Hearst Connecticut Special Report | Part 2 of 3
A Radical Rethink
of Germany’s blighted valley
Decaying factories become vital tourist attractions
By Hugh Bailey, Hearst Connecticut Media reporter
DUISBURG, Germany - The heavy machinery, once deafening, is silent. Today, it serves a purpose few could have foreseen a generation ago -- as a gathering place and tourist attraction.
Children now climb on the gears that powered Europe’s largest economy. Wildflowers and greenery have taken over gray concrete bunkers used for coal storage. Vast halls for power generators play host to glamorous corporate dinners.
Here in the Ruhr Valley, which for decades was defined by heavy industry, its collapse could have brought the region’s downfall. Instead, a decades-long plan has seen the valley transform its ruins into a vibrant future.
The centerpiece of the Ruhr today is Landschaftspark in Duisburg-Nord. Translated as Landscape Park, it’s on the site of an ironworks that operated for almost a century before closing in 1985. The blast furnaces, cooling tanks and water pipes were left to rust, dragging the surrounding towns and cities into decline.
In the early 1990s, the local government organized a design competition to turn the site into a park. Most of the ideas called for razing the ironworks, but the winning design was far more radical - it prioritized preservation, holding onto as much of the hulking, tangled machinery as was practical.
“The first plans were to tear down the site or sell it to China. Citizens of Duisburg didn’t want that,” said Claudia Kalinowski, a consultant for the park. Residents recognized the local heritage that stood to be lost, she said. “And they protested against that.”
Today, young parents push strollers and walk their dogs past the chimneys and girders that once kept the economy humming. Long-defunct rail lines crisscross the property. Pathways and catwalks connect sites at multiple levels.
A blast furnace has been preserved, its sharp edges sanded down so its tower can serve as an observation deck. Playgrounds and sandboxes are built into and around the foundry’s remnants.
It’s a mixture of nature and industry, decay and growth, work and play. The inevitable reclamation of manmade structures by plants and trees is encouraged.

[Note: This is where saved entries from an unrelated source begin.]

(** X9: when the node list is in topological order, a run that ends has
    admitted every listed node that is neither the undefined nor the terminal
    node, each exactly once. *)
Theorem finished_schedules_every_node (tb : DLATargetBackend) (g : Graph)
    (users : gmap nat (list ExeResUser)) (st : SchedState) :
  wellFormed g → producersFirst g →
  reaches tb g (fst (initSched g users)) st →
  worklist st = [] →
  NoDup (admitted st)
  ∧ ∀ u, u ∈ nodes g →
         kind (node_at g u) ≠ kUndefined → kind (node_at g u) ≠ kReturn →
         u ∈ admitted st.
Proof.
  intros Hwf Htopo Hreach Hdone.
  destruct (initSched_inv g Hwf users) as (Hinit & _ & _).
  pose proof (reaches_inv tb g Hwf _ _ Hreach Hinit) as Hinv.
  split.
  - destruct Hinv as [Hsched Hperm].
    pose proof (inv_nodup _ _ _ _ Hsched) as Hnd.
    rewrite Hperm, Hdone, app_nil_r in Hnd. done.
  - intros u Hu Hku Hkr. apply list_elem_of_lookup_1 in Hu as [i Hi].
    by apply (finished_admits_all g st Htopo Hinv Hdone i u).
Qed.

Lemma finished_schedules_every_node_witness :
  NoDup (admitted Scenario.danglingDone)
  ∧ ∀ u, u ∈ nodes Scenario.graphDangling →
         kind (node_at Scenario.graphDangling u) ≠ kUndefined →
         kind (node_at Scenario.graphDangling u) ≠ kReturn →
         u ∈ admitted Scenario.danglingDone.
Proof.
  apply (finished_schedules_every_node Scenario.tenUnits Scenario.graphDangling ∅
           Scenario.danglingDone).
  - exact graphDangling_wellFormed.
  - refine (bool_decide_unpack _ _). vm_compute. exact I.
  - exact reaches_danglingDone.
  - reflexivity.
Defined.

(** ** The degree map and the seeding of the worklist *)

(** X10: [BuildDegreeMap] gives an entry to exactly the listed nodes that are
    not of the undefined kind, and every entry is a 32-bit value that does
    not exceed the node's number of inputs when that number fits. *)
Theorem BuildDegreeMap_domain (g : Graph) (n : nat) :
  (is_Some (fst (BuildDegreeMap g) !! n)
   ↔ n ∈ nodes g ∧ kind (node_at g n) ≠ kUndefined)
  ∧ ∀ d, fst (BuildDegreeMap g) !! n = Some d →
         (0 ≤ d < 2 ^ 32)%Z
         ∧ ((Z.of_nat (length (inputs (node_at g n))) < 2 ^ 32)%Z →
            (d ≤ Z.of_nat (length (inputs (node_at g n))))%Z).
Proof.
  rewrite BuildDegreeMap_lookup. split.
  - destruct (decide (n ∈ nodes g ∧ kind (node_at g n) ≠ kUndefined)) as [Ht|Ht].
    + split; [done|by eexists].
    + split; [by intros [? ?]|done].
  - intros d Hd.
    destruct (decide (n ∈ nodes g ∧ kind (node_at g n) ≠ kUndefined)); [|done].
    injection Hd as <-. split; [apply to_unsigned_range|].
    intros Hlen. rewrite storedDegree_small by done. lia.
Qed.

(** X11: on entry to the loop the worklist holds, in graph order, exactly the
    listed nodes whose degree-map entry is zero; the seeding scan leaves the
    degree map as [BuildDegreeMap] built it, and the ledger as it was. *)
Theorem initSched_seed (g : Graph) (users : gmap nat (list ExeResUser)) :
  worklist (fst (initSched g users))
  = filter (λ n, fst (BuildDegreeMap g) !! n = Some 0%Z) (nodes g)
  ∧ dmap (fst (initSched g users)) = fst (BuildDegreeMap g)
  ∧ m_ExeResUsers (fst (initSched g users)) = users
  ∧ snd (initSched g users) = snd (BuildDegreeMap g).
Proof.
  unfold initSched.
  pose proof (BuildDegreeMap_lookup g) as Hlook.
  destruct (BuildDegreeMap g) as [dm outs]. simpl in Hlook.
  unfold seedWorklist. rewrite seedWorklist_fold; cycle 1.
  { intros n Hn Hk. rewrite Hlook.
    destruct (decide (n ∈ nodes g ∧ kind (node_at g n) ≠ kUndefined)) as [_|Hc];
      [done|]. exfalso. by apply Hc. }
  simpl. split; [|done].
  apply list_filter_iff. intros n. split; [by intros [_ ?]|].
  intros Hz. split; [|done].
  rewrite Hlook in Hz. destruct (decide _) as [[_ ?]|_]; done.
Qed.

(** ** Boundary normalisation, step by step *)

Lemma InsertLoadStoreNode_eq (g : Graph) :
  InsertLoadStoreNode g
  = insertLoads g (graph_inputs g) ≫= λ g1, insertStores g1 (graph_outputs g1).
Proof. reflexivity. Qed.

Lemma firstUser_Some g (us : list Use) :
  ∀ f, ∃ t, foldl (λ first u,
                     match first with
                     | None => Some (user u)
                     | Some f => if negb (isBefore g f (user u))
                                 then Some (user u) else Some f
                     end) (Some f) us = Some t.
Proof.
  induction us as [|u us IH]; intros f; [by eexists|].
  simpl. destruct (negb (isBefore g f (user u))); apply IH.
Qed.

Lemma firstUser_None g (us : list Use) : firstUser g us = None ↔ us = [].
Proof.
  split; [|by intros ->].
  destruct us as [|u us]; [done|]. unfold firstUser. simpl.
  destruct (firstUser_Some g us (user u)) as [t ->]. done.
Qed.

Lemma lastUser_Some g (us : list Use) :
  ∀ l, ∃ t, foldl (λ last u,
                     match last with
                     | None => Some (user u)
                     | Some l => if isBefore g l (user u)
                                 then Some (user u) else Some l
                     end) (Some l) us = Some t.
Proof.
  induction us as [|u us IH]; intros l; [by eexists|].
  simpl. destruct (isBefore g l (user u)); apply IH.
Qed.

“When the first parts of the park were opened in 1994, the public started to see the good in it,” Kalinowski said. “It was a closed site. The public wasn’t allowed to go in it, and in 1994, for the first time, the wall was opened. In Germany, this has great meaning. When the site was opened, the negativity was gone.”
Acres of iron and steel offer little of what is traditionally associated with a park. It would have cost the equivalent of tens of millions of dollars to demolish. Preserving it makes for something unique - a postindustrial engine of economic growth.

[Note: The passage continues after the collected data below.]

(** * LogView: grouping, merging, tailing and line classification

    A shallow embedding of the log viewer's server (server/index.js) and of
    the pure helpers of its line view (src/components/LogViewer.jsx).

    Conventions of the model.
    - A JavaScript string is a [string]; its characters are the bytes of the
      text.  ASCII text is modelled exactly; characters above 127 are opaque
      (no case folding, never white space, never a line terminator).
    - A file is the list of its bytes; [Buffer.toString("utf-8")] keeps the
      bytes as characters, which leaves line terminators where they are.
    - Sizes and offsets are [N]; roll numbers are exact integers.
    - What the host answers (directory listings, stat results, collation
      order, the Date constructor) enters as data or as a parameter. *)

From Stdlib Require Import String Ascii List ZArith NArith Lia Bool Arith Permutation Sorted.
Import ListNotations.
Open Scope string_scope.
Open Scope list_scope.

Set Implicit Arguments.

(* ===================================================================== *)
(** ** Characters *)
(* ===================================================================== *)

Module Chars.

Definition code (c : ascii) : N := N_of_ascii c.

Definition between (lo hi : N) (c : ascii) : bool :=
  ((lo <=? code c) && (code c <=? hi))%N.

There are a few attempts at this kind of reclamation in the United States. The High Line, an elevated rail line turned park in Manhattan, is a stunning success, drawing more than 4 million visitors a year.
NYC's Concrete Plant Park once housed a concrete batch mix plant located on the western bank of the industrial southern section of the Bronx River.
Also in New York City, Concrete Plant Park on the Bronx River preserves parts of a closed factory in a densely packed neighborhood. But in a display of risk management, the structure is fenced off from the public. It’s necessary for liability reasons, but it removes something tangible. The leftover factory serves more as a sculpture, a piece of artwork beyond reach.
In the Ruhr, there is no boundary between past and present. Landschaftspark and other sites offer an up-close history lesson, allowing visitors on the machinery and inside the factory halls where workers toiled in hot, dangerous jobs for generations on end.
It is an international attraction, bringing in 750,000 visitors a year, but its main appeal is for locals. Along with similar sites around the region, it offers something once considered a lost cause _ a reason to continue living and working in the Ruhr Valley.
A few miles up the valley, the city of Bochum last year faced a modern version of industrial collapse when the Opel car factory closed. Along with the coal mines that were about to be shuttered after centuries of excavation, an entire way of life based on heavy industry looked to be disappearing.
But the city had a message for the rest of the world. It was a message of defiance, spelled out in the name of a 2014 festival designed to find a new way forward.
They called it “This Is Not Detroit.”
Detroit, the international symbol of postindustrial decay, which saw its population fall from a high of 1.8 million to barely 700,000 today, will not be Bochum’s fate, the residents proclaimed. Factories may close and the economy will change, but it will not be a death knell for the region.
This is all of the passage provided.